» **TASK GOAL**
Retype the data exactly, leaving nothing out.
··· SUPPLIED DATA ···
(* ===== verification/SchnauzerHelpers.v ===== *)
(** * Template helpers ([sources/api/schnauzer/src/helpers])

    A helper is a function of its call (the values of its parameters and the template
    that it is in) to the text that it writes, a value or the choice of a block.  Output
    goes to a string, so that writing does not fail.  The machine that it runs on is the
    class [HelperHost]; the class [HelperLib] holds other crates: base 64, URLs, CIDR
    blocks, TOML, the settings types, and Unicode's lower case. *)
From S2P Require Import Prelude Json KeyMap BTree Numbers Chars NetConfig.
From Stdlib Require Import Ascii SpecFloat.
From stdpp Require Import base list strings gmap sorting.
From stdpp Require Import options.

(** ** Definitions *)

#[export] Instance ip_addr_eq_dec : EqDecision IpAddr.
Proof. solve_decision. Defined.

Record param := mk_param { param_value : json; relative_path : option string }.
(** [handlebars::Helper], with the name of the root template of the render context. *)
Record helper_call := mk_call {
  call_name : string;
  params : list param;
  root_template_name : option string }.

Inductive template_error :=
| AwsRegion (value : json) (template : string)
| IncorrectNumberOfParams (expected received : nat) (helper template : string)
| ParamUnwrap
| InvalidOciSpecSection (section : string)
| InvalidTemplateValue (expected : string) (value : json) (template : string)
| UnparseableTemplateValue (expected : string) (value : json) (template : string)
| JoinStringsWrongType (expected_type : string) (value : json) (template : string)
| MissingParam (index : nat) (helper_name : string)
| MissingParamPath (index : nat) (helper_name : string)
| MissingTemplateData (template : string)
| Base64Decode (template : string)
| InvalidUTF8 (base64_string template : string)
| UnknownArch (given : string)
| InvalidCidr (cidr : string)
| InvalidIPAddress (ip_address : string)
| CheckEfaFailure
| UrlParse (url_str template : string)
| UrlHost (url_str : string)
| ConvertNumber (what number target : string)
| ConvertUsizeToU16 (number : Z)
| InvalidOutputType (runtime : string)
| InvalidMetadataServiceLimits (rps burst : json)
| TomlEncode (value : json) (template : string)
(** [RenderError::new], an error of [serde_json], an error of [handlebars_helper!] *)
| RenderMessage (msg : string)
| RenderJson
| MacroParam (index : nat).

(** Other crates. *)
Class HelperLib := {
  float_text : Z → string;
  to_lowercase : string → string;
  base64_encode : string → string;
  base64_decode_bytes : string → option string;
  base64_roundtrip s : base64_decode_bytes (base64_encode s) = Some s;
  (** [Url::parse], then [host_str] *)
  url_host : string → option (option string);
  (** [AnyIpCidr::from_str], then [first_address] *)
  cidr_first_address : string → option (option IpAddr);
  (** [toml::Value] of JSON, and its text *)
  toml_text : json → option string;
  (** [EtcHostsEntries] of JSON, and [iter_merged] *)
  etc_hosts_of_json : json → option (list (IpAddr * list string));
  capability : Type;
  capability_eq_dec : EqDecision capability;
  capability_countable : Countable capability;
  capability_linux_string : capability → string;
  capabilities_of_json : json → option (gmap capability bool);
  limit_type : Type;
  limit_type_eq_dec : EqDecision limit_type;
  limit_type_countable : Countable limit_type;
  MaxLockedMemory : limit_type;
  limit_linux_string : limit_type → string;
  limits_of_json : json → option (gmap limit_type (Z * Z)) }.
#[export] Existing Instances capability_eq_dec capability_countable limit_type_eq_dec limit_type_countable.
···
» **SOLUTION TO THIS PROBLEM**
(* ===== verification/SchnauzerHelpers.v ===== *)
(** * Template helpers ([sources/api/schnauzer/src/helpers])

    A helper is a function of its call (the values of its parameters and the template
    that it is in) to the text that it writes, a value or the choice of a block.  Output
    goes to a string, so that writing does not fail.  The machine that it runs on is the
    class [HelperHost]; the class [HelperLib] holds other crates: base 64, URLs, CIDR
    blocks, TOML, the settings types, and Unicode's lower case. *)
From S2P Require Import Prelude Json KeyMap BTree Numbers Chars NetConfig.
From Stdlib Require Import Ascii SpecFloat.
From stdpp Require Import base list strings gmap sorting.
From stdpp Require Import options.

(** ** Definitions *)

#[export] Instance ip_addr_eq_dec : EqDecision IpAddr.
Proof. solve_decision. Defined.

Record param := mk_param { param_value : json; relative_path : option string }.
(** [handlebars::Helper], with the name of the root template of the render context. *)
Record helper_call := mk_call {
  call_name : string;
  params : list param;
  root_template_name : option string }.

Inductive template_error :=
| AwsRegion (value : json) (template : string)
| IncorrectNumberOfParams (expected received : nat) (helper template : string)
| ParamUnwrap
| InvalidOciSpecSection (section : string)
| InvalidTemplateValue (expected : string) (value : json) (template : string)
| UnparseableTemplateValue (expected : string) (value : json) (template : string)
| JoinStringsWrongType (expected_type : string) (value : json) (template : string)
| MissingParam (index : nat) (helper_name : string)
| MissingParamPath (index : nat) (helper_name : string)
| MissingTemplateData (template : string)
| Base64Decode (template : string)
| InvalidUTF8 (base64_string template : string)
| UnknownArch (given : string)
| InvalidCidr (cidr : string)
| InvalidIPAddress (ip_address : string)
| CheckEfaFailure
| UrlParse (url_str template : string)
| UrlHost (url_str : string)
| ConvertNumber (what number target : string)
| ConvertUsizeToU16 (number : Z)
| InvalidOutputType (runtime : string)
| InvalidMetadataServiceLimits (rps burst : json)
| TomlEncode (value : json) (template : string)
(** [RenderError::new], an error of [serde_json], an error of [handlebars_helper!] *)
| RenderMessage (msg : string)
| RenderJson
| MacroParam (index : nat).

(** Other crates. *)
Class HelperLib := {
  float_text : Z → string;
  to_lowercase : string → string;
  base64_encode : string → string;
  base64_decode_bytes : string → option string;
  base64_roundtrip s : base64_decode_bytes (base64_encode s) = Some s;
  (** [Url::parse], then [host_str] *)
  url_host : string → option (option string);
  (** [AnyIpCidr::from_str], then [first_address] *)
  cidr_first_address : string → option (option IpAddr);
  (** [toml::Value] of JSON, and its text *)
  toml_text : json → option string;
  (** [EtcHostsEntries] of JSON, and [iter_merged] *)
  etc_hosts_of_json : json → option (list (IpAddr * list string));
  capability : Type;
  capability_eq_dec : EqDecision capability;
  capability_countable : Countable capability;
  capability_linux_string : capability → string;
  capabilities_of_json : json → option (gmap capability bool);
  limit_type : Type;
  limit_type_eq_dec : EqDecision limit_type;
  limit_type_countable : Countable limit_type;
  MaxLockedMemory : limit_type;
  limit_linux_string : limit_type → string;
  limits_of_json : json → option (gmap limit_type (Z * Z)) }.
#[export] Existing Instances capability_eq_dec capability_countable limit_type_eq_dec limit_type_countable.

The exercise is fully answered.